DATASET ENTRIES.
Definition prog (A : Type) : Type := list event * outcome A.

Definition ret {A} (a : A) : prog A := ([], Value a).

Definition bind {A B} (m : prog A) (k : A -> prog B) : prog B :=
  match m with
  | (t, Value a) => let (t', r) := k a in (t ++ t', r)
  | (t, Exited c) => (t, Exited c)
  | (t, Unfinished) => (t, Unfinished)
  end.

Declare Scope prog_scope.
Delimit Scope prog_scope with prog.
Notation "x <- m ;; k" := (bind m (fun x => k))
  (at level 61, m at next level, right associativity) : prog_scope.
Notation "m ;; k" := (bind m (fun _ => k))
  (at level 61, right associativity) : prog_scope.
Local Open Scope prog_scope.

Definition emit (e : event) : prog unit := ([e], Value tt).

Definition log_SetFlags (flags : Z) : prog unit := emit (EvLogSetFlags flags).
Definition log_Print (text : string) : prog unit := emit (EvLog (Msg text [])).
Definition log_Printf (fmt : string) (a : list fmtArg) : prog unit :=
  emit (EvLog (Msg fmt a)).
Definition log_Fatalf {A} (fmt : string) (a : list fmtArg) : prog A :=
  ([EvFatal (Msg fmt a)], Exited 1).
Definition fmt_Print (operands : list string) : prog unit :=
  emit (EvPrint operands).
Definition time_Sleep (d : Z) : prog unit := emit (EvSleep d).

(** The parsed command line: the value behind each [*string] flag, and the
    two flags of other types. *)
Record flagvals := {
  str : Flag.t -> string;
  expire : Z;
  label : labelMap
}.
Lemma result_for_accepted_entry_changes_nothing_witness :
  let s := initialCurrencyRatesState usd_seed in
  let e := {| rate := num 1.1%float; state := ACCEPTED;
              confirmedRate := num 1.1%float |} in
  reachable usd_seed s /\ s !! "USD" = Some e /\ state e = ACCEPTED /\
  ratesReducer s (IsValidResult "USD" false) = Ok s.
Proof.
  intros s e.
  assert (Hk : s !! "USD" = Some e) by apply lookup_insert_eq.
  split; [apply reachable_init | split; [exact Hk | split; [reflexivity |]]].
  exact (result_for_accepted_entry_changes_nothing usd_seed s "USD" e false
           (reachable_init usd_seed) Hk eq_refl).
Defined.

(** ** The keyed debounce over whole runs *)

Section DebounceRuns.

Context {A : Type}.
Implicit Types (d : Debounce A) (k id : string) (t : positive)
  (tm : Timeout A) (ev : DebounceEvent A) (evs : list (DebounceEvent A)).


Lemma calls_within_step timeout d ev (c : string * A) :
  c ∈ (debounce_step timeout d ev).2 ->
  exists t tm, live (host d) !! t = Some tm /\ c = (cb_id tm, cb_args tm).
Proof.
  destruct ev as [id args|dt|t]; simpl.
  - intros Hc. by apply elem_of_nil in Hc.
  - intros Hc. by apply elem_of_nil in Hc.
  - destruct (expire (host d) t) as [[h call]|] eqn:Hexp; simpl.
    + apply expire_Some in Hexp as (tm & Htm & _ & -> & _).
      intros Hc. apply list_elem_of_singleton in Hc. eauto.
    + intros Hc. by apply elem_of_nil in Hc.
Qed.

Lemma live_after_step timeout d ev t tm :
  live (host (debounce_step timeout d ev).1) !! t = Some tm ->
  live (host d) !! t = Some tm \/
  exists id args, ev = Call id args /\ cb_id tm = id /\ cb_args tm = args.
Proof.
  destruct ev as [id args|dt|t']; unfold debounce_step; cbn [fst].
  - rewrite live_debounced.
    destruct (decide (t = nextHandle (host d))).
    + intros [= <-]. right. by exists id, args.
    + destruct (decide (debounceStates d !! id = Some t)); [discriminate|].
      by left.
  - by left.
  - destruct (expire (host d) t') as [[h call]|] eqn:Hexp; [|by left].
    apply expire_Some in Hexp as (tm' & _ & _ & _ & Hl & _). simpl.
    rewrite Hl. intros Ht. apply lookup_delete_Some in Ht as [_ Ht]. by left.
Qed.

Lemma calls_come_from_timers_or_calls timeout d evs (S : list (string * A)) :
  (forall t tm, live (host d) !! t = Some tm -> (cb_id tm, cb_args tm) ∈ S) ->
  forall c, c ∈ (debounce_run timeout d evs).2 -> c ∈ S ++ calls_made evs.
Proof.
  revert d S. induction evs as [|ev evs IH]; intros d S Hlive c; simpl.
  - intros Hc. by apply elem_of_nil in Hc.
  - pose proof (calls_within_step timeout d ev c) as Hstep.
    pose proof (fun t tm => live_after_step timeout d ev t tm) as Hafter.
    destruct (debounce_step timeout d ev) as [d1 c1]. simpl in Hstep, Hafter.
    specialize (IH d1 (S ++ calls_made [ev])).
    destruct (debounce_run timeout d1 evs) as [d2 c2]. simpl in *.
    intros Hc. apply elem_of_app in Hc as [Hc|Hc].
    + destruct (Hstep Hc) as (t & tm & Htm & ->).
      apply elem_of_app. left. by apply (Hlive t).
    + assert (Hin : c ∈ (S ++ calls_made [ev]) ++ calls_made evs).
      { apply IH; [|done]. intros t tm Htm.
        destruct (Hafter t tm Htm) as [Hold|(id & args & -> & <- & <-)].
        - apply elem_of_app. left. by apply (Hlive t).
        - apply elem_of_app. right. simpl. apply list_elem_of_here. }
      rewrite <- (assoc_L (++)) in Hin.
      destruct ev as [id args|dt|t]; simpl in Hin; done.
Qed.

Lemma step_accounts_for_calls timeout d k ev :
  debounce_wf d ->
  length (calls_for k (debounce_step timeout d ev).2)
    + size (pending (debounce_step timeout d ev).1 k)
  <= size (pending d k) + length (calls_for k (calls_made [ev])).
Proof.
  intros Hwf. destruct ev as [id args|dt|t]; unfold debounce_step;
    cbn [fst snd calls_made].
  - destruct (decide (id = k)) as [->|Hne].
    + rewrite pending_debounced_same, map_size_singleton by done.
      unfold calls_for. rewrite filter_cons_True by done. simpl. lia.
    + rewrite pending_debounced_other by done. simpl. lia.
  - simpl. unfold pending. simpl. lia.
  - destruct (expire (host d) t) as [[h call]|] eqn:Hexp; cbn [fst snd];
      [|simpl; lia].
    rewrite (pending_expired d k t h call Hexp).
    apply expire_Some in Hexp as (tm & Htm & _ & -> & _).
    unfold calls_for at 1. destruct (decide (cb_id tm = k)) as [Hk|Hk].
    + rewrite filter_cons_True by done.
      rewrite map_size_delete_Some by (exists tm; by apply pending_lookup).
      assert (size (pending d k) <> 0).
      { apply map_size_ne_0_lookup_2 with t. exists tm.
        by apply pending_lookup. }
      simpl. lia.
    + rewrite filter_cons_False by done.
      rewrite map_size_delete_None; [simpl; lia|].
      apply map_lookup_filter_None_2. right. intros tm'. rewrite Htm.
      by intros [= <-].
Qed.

YOUR INSTRUCTIONS. Everything starting at the line containing "split; [apply reachable_init" and ending at the line containing "Implicit Types (d" in the records above should be repeated exactly, and only that.

RESPONSE TO THIS TASK.
  split; [apply reachable_init | split; [exact Hk | split; [reflexivity |]]].
  exact (result_for_accepted_entry_changes_nothing usd_seed s "USD" e false
           (reachable_init usd_seed) Hk eq_refl).
Defined.

(** ** The keyed debounce over whole runs *)

Section DebounceRuns.

Context {A : Type}.
Implicit Types (d : Debounce A) (k id : string) (t : positive)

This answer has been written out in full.